- Opening Delimiter -

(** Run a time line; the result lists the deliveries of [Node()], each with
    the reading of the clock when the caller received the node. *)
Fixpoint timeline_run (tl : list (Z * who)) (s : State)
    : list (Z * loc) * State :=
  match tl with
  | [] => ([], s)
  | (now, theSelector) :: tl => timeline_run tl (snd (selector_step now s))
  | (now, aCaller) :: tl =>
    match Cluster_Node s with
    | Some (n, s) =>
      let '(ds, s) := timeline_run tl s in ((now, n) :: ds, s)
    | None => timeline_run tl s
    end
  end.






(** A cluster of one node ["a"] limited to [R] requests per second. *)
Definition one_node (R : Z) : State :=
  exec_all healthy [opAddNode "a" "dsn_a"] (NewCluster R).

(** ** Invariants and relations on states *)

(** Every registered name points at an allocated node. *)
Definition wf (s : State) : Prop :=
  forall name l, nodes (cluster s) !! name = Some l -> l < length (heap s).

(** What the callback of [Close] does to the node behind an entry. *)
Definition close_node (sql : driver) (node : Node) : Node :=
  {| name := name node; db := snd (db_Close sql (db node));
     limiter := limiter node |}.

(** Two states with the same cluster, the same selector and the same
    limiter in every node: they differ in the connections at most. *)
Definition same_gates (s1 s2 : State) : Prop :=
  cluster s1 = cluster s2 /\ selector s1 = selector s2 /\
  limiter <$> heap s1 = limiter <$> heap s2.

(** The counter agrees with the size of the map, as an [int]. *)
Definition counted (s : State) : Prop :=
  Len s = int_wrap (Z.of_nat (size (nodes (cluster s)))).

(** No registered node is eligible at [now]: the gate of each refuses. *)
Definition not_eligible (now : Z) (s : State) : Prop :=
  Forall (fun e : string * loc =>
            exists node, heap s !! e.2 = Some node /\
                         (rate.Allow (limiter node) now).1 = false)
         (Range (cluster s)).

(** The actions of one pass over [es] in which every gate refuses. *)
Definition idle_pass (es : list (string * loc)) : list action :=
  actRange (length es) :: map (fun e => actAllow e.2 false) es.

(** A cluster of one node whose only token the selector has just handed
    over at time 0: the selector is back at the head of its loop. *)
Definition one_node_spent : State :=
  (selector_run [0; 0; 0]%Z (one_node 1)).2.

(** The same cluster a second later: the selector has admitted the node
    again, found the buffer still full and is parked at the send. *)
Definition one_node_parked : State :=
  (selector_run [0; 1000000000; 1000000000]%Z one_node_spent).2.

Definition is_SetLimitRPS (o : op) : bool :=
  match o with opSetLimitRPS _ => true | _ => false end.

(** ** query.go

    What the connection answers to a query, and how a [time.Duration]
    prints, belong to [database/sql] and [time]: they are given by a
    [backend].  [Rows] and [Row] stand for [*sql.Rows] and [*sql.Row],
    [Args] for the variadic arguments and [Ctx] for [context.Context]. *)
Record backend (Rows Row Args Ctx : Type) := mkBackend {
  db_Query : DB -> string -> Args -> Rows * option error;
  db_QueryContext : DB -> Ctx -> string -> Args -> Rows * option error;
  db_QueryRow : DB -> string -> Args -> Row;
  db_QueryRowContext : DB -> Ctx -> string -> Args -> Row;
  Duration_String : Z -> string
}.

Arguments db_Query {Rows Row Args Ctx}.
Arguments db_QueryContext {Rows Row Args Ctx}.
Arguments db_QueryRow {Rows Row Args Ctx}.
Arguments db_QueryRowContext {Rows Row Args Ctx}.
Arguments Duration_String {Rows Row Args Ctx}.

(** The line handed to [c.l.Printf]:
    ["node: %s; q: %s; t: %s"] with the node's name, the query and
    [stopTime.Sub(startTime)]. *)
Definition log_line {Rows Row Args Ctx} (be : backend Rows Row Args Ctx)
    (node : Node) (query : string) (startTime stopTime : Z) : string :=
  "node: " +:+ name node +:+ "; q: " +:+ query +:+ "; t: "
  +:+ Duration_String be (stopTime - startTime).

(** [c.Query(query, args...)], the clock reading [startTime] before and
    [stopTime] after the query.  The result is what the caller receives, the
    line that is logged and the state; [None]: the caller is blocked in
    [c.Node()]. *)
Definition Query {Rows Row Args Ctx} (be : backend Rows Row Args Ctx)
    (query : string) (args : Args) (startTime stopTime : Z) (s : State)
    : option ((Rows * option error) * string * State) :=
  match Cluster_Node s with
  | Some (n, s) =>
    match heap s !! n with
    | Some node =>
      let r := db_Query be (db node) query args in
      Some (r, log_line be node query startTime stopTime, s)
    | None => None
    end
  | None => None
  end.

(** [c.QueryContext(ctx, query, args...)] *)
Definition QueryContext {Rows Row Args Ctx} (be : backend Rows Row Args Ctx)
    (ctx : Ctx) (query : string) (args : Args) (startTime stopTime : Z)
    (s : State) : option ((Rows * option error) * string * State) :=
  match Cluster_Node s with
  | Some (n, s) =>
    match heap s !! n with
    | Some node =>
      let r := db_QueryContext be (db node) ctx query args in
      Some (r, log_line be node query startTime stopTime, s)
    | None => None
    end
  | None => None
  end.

- Closing Delimiter -

Your response should hold the lines from the first line of the entries above through the line with "Forall (fun e : string * loc =>", each retyped exactly, and nothing else.

(** Run a time line; the result lists the deliveries of [Node()], each with
    the reading of the clock when the caller received the node. *)
Fixpoint timeline_run (tl : list (Z * who)) (s : State)
    : list (Z * loc) * State :=
  match tl with
  | [] => ([], s)
  | (now, theSelector) :: tl => timeline_run tl (snd (selector_step now s))
  | (now, aCaller) :: tl =>
    match Cluster_Node s with
    | Some (n, s) =>
      let '(ds, s) := timeline_run tl s in ((now, n) :: ds, s)
    | None => timeline_run tl s
    end
  end.






(** A cluster of one node ["a"] limited to [R] requests per second. *)
Definition one_node (R : Z) : State :=
  exec_all healthy [opAddNode "a" "dsn_a"] (NewCluster R).

(** ** Invariants and relations on states *)

(** Every registered name points at an allocated node. *)
Definition wf (s : State) : Prop :=
  forall name l, nodes (cluster s) !! name = Some l -> l < length (heap s).

(** What the callback of [Close] does to the node behind an entry. *)
Definition close_node (sql : driver) (node : Node) : Node :=
  {| name := name node; db := snd (db_Close sql (db node));
     limiter := limiter node |}.

(** Two states with the same cluster, the same selector and the same
    limiter in every node: they differ in the connections at most. *)
Definition same_gates (s1 s2 : State) : Prop :=
  cluster s1 = cluster s2 /\ selector s1 = selector s2 /\
  limiter <$> heap s1 = limiter <$> heap s2.

(** The counter agrees with the size of the map, as an [int]. *)
Definition counted (s : State) : Prop :=
  Len s = int_wrap (Z.of_nat (size (nodes (cluster s)))).

(** No registered node is eligible at [now]: the gate of each refuses. *)
Definition not_eligible (now : Z) (s : State) : Prop :=
  Forall (fun e : string * loc =>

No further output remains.